[Collected data entries]
▼▼▼

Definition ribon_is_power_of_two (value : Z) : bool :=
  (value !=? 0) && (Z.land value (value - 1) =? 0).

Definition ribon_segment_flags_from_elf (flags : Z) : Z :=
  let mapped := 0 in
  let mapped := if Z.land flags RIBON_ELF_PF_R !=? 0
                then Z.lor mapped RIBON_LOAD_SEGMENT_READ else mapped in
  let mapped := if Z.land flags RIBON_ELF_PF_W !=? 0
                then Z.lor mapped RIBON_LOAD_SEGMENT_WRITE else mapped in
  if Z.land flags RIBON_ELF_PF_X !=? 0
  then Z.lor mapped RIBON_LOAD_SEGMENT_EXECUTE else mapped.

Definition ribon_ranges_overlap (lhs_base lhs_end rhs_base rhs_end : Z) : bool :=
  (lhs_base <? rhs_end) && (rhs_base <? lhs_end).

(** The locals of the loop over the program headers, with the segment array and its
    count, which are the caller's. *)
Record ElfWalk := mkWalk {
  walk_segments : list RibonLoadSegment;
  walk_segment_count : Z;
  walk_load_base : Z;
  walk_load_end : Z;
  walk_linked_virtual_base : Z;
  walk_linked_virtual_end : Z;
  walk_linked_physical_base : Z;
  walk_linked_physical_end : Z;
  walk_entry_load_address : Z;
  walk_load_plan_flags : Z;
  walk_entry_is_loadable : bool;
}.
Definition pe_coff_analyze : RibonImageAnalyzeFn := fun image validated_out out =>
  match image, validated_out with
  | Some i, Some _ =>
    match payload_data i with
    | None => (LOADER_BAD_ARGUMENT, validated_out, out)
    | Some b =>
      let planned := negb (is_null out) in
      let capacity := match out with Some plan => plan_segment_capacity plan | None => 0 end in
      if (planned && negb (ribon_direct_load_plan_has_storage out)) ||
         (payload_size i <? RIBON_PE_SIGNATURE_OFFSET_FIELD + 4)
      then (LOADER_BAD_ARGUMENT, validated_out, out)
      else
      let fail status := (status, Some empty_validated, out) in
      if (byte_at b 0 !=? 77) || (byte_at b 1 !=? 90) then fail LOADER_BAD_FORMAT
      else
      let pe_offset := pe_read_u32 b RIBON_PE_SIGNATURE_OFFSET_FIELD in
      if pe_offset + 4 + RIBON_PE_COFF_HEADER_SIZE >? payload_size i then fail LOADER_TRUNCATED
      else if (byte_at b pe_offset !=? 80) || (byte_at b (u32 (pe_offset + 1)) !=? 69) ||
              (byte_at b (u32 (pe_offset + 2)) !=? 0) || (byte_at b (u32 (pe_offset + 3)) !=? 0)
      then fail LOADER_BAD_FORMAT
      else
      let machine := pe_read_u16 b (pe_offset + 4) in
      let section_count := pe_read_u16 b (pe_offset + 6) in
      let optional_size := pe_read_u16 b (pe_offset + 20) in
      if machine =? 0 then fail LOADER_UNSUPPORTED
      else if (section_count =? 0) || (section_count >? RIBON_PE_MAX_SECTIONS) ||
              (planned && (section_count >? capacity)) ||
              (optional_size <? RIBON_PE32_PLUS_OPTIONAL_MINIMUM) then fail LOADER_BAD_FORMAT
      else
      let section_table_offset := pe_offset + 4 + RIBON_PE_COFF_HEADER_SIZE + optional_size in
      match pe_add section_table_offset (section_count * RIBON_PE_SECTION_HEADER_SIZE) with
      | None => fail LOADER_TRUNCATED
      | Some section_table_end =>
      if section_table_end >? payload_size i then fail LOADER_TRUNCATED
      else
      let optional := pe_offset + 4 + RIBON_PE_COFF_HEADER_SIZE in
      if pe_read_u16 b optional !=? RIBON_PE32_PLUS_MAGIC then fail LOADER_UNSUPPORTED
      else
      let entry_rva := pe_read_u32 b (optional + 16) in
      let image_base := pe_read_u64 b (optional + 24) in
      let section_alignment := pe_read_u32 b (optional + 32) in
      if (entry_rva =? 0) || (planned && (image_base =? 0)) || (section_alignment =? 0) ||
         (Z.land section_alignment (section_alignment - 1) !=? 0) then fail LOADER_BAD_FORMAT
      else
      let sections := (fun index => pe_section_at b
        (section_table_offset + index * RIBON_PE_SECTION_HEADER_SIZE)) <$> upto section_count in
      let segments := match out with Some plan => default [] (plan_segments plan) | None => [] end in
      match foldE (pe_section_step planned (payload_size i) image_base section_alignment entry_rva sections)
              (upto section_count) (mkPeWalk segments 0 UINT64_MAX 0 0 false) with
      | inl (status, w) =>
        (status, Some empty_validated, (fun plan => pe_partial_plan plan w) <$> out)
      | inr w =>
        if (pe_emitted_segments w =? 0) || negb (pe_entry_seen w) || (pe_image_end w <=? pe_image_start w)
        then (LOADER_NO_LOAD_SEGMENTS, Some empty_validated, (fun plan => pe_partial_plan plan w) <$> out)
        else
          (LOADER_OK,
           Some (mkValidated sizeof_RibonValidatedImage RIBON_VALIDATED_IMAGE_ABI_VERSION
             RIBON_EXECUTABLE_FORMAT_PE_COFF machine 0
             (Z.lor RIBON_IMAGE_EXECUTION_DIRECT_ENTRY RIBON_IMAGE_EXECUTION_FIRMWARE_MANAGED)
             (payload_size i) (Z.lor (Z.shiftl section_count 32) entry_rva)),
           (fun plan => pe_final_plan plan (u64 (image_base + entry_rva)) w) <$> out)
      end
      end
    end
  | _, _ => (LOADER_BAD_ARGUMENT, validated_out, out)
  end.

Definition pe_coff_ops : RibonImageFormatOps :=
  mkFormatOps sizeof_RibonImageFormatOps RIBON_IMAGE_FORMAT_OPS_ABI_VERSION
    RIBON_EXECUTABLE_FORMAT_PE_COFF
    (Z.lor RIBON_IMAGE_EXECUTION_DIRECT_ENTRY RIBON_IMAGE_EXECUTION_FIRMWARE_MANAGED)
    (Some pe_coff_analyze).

▲▲▲

● What this task involves
Each line above with the word "None" must be returned.

● Your solution
    | None => (LOADER_BAD_ARGUMENT, validated_out, out)
      let capacity := match out with Some plan => plan_segment_capacity plan | None => 0 end in
      | None => fail LOADER_TRUNCATED
      let segments := match out with Some plan => default [] (plan_segments plan) | None => [] end in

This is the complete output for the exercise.